Good news, people who prefer their videogame graphics crispy rather than hazy and rainbow-edged! Ubisoft are working on an Assassin’s Creed: Mirage patch that will let you toggle off chromatic aberration – aka the blurring of outlines and details for artistic effect, which you might consider appropriate to a game subtitled “Mirage”, but which some people absolutely despise.
This follows a week of uproar (as previously reported by Eurogamer) that has seen some players outright modding the game to remove the feature. Some people are complaining that it actually gives them headaches or makes them feel dizzy and nauseous. There’s no release date for the Mirage update yet, but Ubi have a “dedicated team” working on it.
All that’s from a support team post below the publisher’s recent announcement that Mirage is Ubisoft’s “biggest new-gen launch in terms of unit sales to date” with “the number of players being in the line with past successful launches such as AC Origins and AC Odyssey”. The post comments that “we could not have been happier that our back to the roots experience has been embraced by the community,” which gives me hope that we might see more stealth-oriented, levelling-averse, 10-20 hour Assassin’s Creeds, rather than another Valhalla-style open world grindfest.
As for chromatic blur, consider it knifed and/or poisoned and dumped in a bush somewhere. “Regarding the chromatic aberration, our dedicated team is working on it,” reads the subsequent support team post. “The option to toggle it on and off should be available in one of the upcoming updates.”
I can’t say I’ve been that bothered by chromatic aberration in Mirage, but now that my attention has been called to it, I can understand why a few players find it unpleasant. Consider this zoomed-in screenshot taken by Redditor IzttzI. Gosh, that rope looks a bit… psychadelic. Careful, it might bite!
On the other hand, I look at the comparison shots for the mod that removes the effect (taken by its creator kamzik123) and I can’t see the problem. What’s your mileage?
It’s funny how graphics features catch people out differently. For instance, I have been unable to finish the otherwise lovely Sable because the contrast between the character’s purposefully juddery animations and the camera movement causes weird lights to go on in my skull. That’s despite really liking the game’s aesthetic in small doses – I just can’t play for longer than 20 minutes.
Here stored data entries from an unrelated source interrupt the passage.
(** A NACK takes at most one item for each number. *)
Lemma write_items_length l : forall first mask items,
  Nack.write_items first mask l = Ok items -> (length items <= S (length l))%nat.
Proof.
  induction l as [|s l IH]; intros first mask items E; cbn [Nack.write_items] in E; [by injection E as <-|].
  cbv zeta in E. case_if_in E.
  - apply bind_Ok in E as (m & _ & E). apply IH in E. simpl. lia.
  - apply bind_Ok in E as (rest & Er & [= <-]). apply IH in Er. simpl. lia.
Qed.

Lemma write_nack_length ssrc seqnums w : Nack.write_nack ssrc seqnums = Ok w ->
  (length (to_vec w) <= 4 + 4 * length seqnums)%nat.
Proof.
  unfold Nack.write_nack. intros E. apply bind_Ok in E as (items & Ei & [= <-]).
  assert (length items <= length seqnums)%nat as Hl.
  { destruct seqnums as [|f l]; [by injection Ei as <-|]. by apply write_items_length in Ei. }
  rewrite written_len_ok. cbn. assert (sum_list_with (fun _ : U16 * U16 => 4%nat) items = 4 * length items)%nat as ->
    by (clear; induction items; simpl; lia).
  lia.
Qed.

Lemma nack_understood sender receiver ssrc state now rtt sender' b later :
  rtcp (encrypt sender) = rtcp (decrypt receiver) ->
  0 <= next_outgoing_srtcp_index sender -> uint 32 (rtcp_sender_ssrc sender) -> uint 32 ssrc ->
  nack_ok (nack_sender state) -> send_nack sender ssrc now rtt state = Ok (sender', Some b) ->
  exists n seqnums, Nack.send_nacks (nack_sender state) now rtt = Ok (n, Some seqnums) /\
    receive_rtcp receiver b later =
      Ok (receiver, Some (processed [] [] [Nack.nack ssrc (map u16 seqnums)])).
Proof.
  intros Hk Hi Hs Hu Hn E. unfold send_nack in E. apply bind_Ok in E as ([n o] & En & E). cbv zeta in E.
  destruct o as [seqnums|]; [|done]. exists n, seqnums. split; [done|].
  destruct (send_nacks_seqnums _ _ _ _ _ Hn En) as (Hsort & Hall & Hlen & _).
  apply bind_Ok in E as (w & Ew & E). pose proof (write_nack_length _ _ _ Ew) as Hw.
  unfold send_rtcp, send_rtcp_and_increment_index in E.
  destruct (ControlPacket.serialize_and_encrypt _ _ _ _ _ _ _ _) as [b'| |] eqn:Es; [|done|done].
  cbn [ok_opt] in E. rewrite mbind_Ok in E. injection E as _ ->.
  assert (0 <= next_outgoing_srtcp_index sender < 2 ^ 31) as Hi'.
  { split; [done|]. pose proof Es as Es'. rewrite RtcpFacts.serialize_parts in Es'.
    eapply encrypted_index; [|exact Hi|exact Es'].
    unfold RtcpFacts.wire_header. rewrite !length_app, !length_be_bytes, !length_replicate. simpl. lia. }
  assert (understood receiver b (ControlPacket.mk [] [] [Nack.nack ssrc (map u16 seqnums)] [] [])) as Hb.
  { unfold understood. rewrite <- Hk.
    refine (RtcpFacts.rtcp_nack _ ssrc seqnums _ _ _ w b Hs Hi' Hu Hsort Hall Ew _ Es). lia. }
  rewrite (receive_understood _ _ _ later (tcc_sender receiver) [] Hb eq_refl eq_refl eq_refl).
  by rewrite set_same_tcc.
Qed.

(** ** Acknowledgements *)

(** Packets received one after the other, and the acknowledgements they give. *)
Fixpoint receive_rtcps (self : t) (packets : list bytes) (now : Z) : Res unit (t * list Ack) :=
  match packets with
  | [] => Ok (self, [])
  | b :: packets =>
      '(self, o) ← receive_rtcp self b now;
      '(self, more) ← receive_rtcps self packets now;
      Ok (self, match o with Some p => acks p ++ more | None => more end)
  end.

(** The encrypted packets of the messages, as the peer takes them apart. *)
Definition carries (receiver : t) (b payload : bytes) : Prop :=
  understood receiver b (ControlPacket.mk [] [payload] [] [] []).

Lemma receive_rtcps_ok now packets payloads : forall receiver tcc acks,
  Forall2 (carries receiver) packets payloads ->
  Sender.process_feedback_and_correlate_acks (tcc_sender receiver) payloads now = Ok (tcc, acks) ->
  exists receiver', receive_rtcps receiver packets now = Ok (receiver', acks).
Proof.
  revert packets. induction payloads as [|x payloads IH]; intros packets receiver tcc acks Hc Hp.
  - inversion Hc; subst. injection Hp as _ <-. by exists receiver.
  - inversion Hc as [|b ? packets' ? Hb Hc']; subst. cbn [receive_rtcps].
    cbn [Sender.process_feedback_and_correlate_acks] in Hp.
    destruct (Feedback.read_feedback x _) as [r max] eqn:Er. apply bind_Ok in Hp as (o & Eo & Hp).
    destruct (match o with Some _ => _ | None => _ end) as [tcc1 acks1] eqn:Ec.
    apply bind_Ok in Hp as ([tcc2 more] & Hp & [= <- <-]).
    rewrite (receive_understood _ _ _ now tcc1 acks1 Hb); [|cbn|done..].
    + rewrite mbind_Ok.
      edestruct (IH packets' (receiver <| tcc_sender := tcc1 |>)) as [receiver' ->]; [exact Hc'|cbn; exact Hp|].
      rewrite mbind_Ok. by exists receiver'.
    + rewrite Er, Eo, mbind_Ok, Ec. by rewrite app_nil_r.
Qed.

(** AES-GCM refuses only texts far longer than a packet. *)
Definition seals : Prop := forall key nonce aad text, is_Some (seal key nonce aad text).

Lemma send_rtcp_sends {W} `{WriterLaws W} sender pt fmt (payload : W) : seals ->
  0 <= next_outgoing_srtcp_index sender < 2 ^ 31 ->
  exists b, send_rtcp sender pt fmt false payload =
    Ok (sender <| next_outgoing_srtcp_index ::= fun i => u32 (i + 1) |>, Some b).
Proof.
  intros Hseal [Hi Hi']. unfold send_rtcp, send_rtcp_and_increment_index.
  rewrite RtcpFacts.serialize_parts.
  destruct (RtcpFacts.iv_some (rtcp_sender_ssrc sender) _ (salt (rtcp (encrypt sender))) Hi') as [iv Hiv].
  set (h := RtcpFacts.wire_header _ _ _ _ _).
  assert (length h = 8%nat) as Hh.
  { unfold h, RtcpFacts.wire_header. rewrite !length_app, !length_be_bytes. done. }
  destruct (Hseal (key (rtcp (encrypt sender))) iv (h ++ RtcpFacts.footer (next_outgoing_srtcp_index sender))
    (RtcpFacts.padded payload)) as [[c tag] Es].
  rewrite (RtcpFacts.encrypt_parts h _ (replicate 16 0) (replicate 4 0) _ _ _ _ iv c tag) by done.
  cbn [ok_opt]. rewrite mbind_Ok. by eexists.
Qed.

Lemma message_fits m : FeedbackFacts.short m ->
  Z.of_nat (length (RtcpFacts.padded m)) / 4 + 1 < 2 ^ 16.
Proof.
  unfold FeedbackFacts.short, FeedbackFacts.MESSAGE_LIMIT. intros Hm.
  rewrite RtcpFacts.length_padded. rewrite written_len_ok in Hm.
  assert (Math.round_up_to_multiple_of 4 (written_len m) <= written_len m + 3)%nat as Hr.
  { unfold Math.round_up_to_multiple_of. replace (4 - 1)%nat with 3%nat by lia.
    pose proof (Nat.div_mod (written_len m + 3) 4 ltac:(lia)). lia. }
  generalize dependent (written_len m). intros n Hn Hr.
  apply Z.lt_le_trans with (33049 + 1); [|lia].
  assert (Z.of_nat (Math.round_up_to_multiple_of 4 n) / 4 < 33049); [|lia]. apply Z.div_lt_upper_bound; lia.
Qed.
Alice Bell found Mirage to be “the most enjoyable Assassin’s Creed game for years”, and our hardware editor James Archer was similarly impressed by its visuals. In his guide to Assassin’s Creed Mirage’s PC performance and the best settings to use, James summarised it as follows: “Mirage cares not for being the glossy poster child of ray-traced glamour; it’s just a game that looks pretty nice and runs well on PC, older hardware and Steam Decks included.”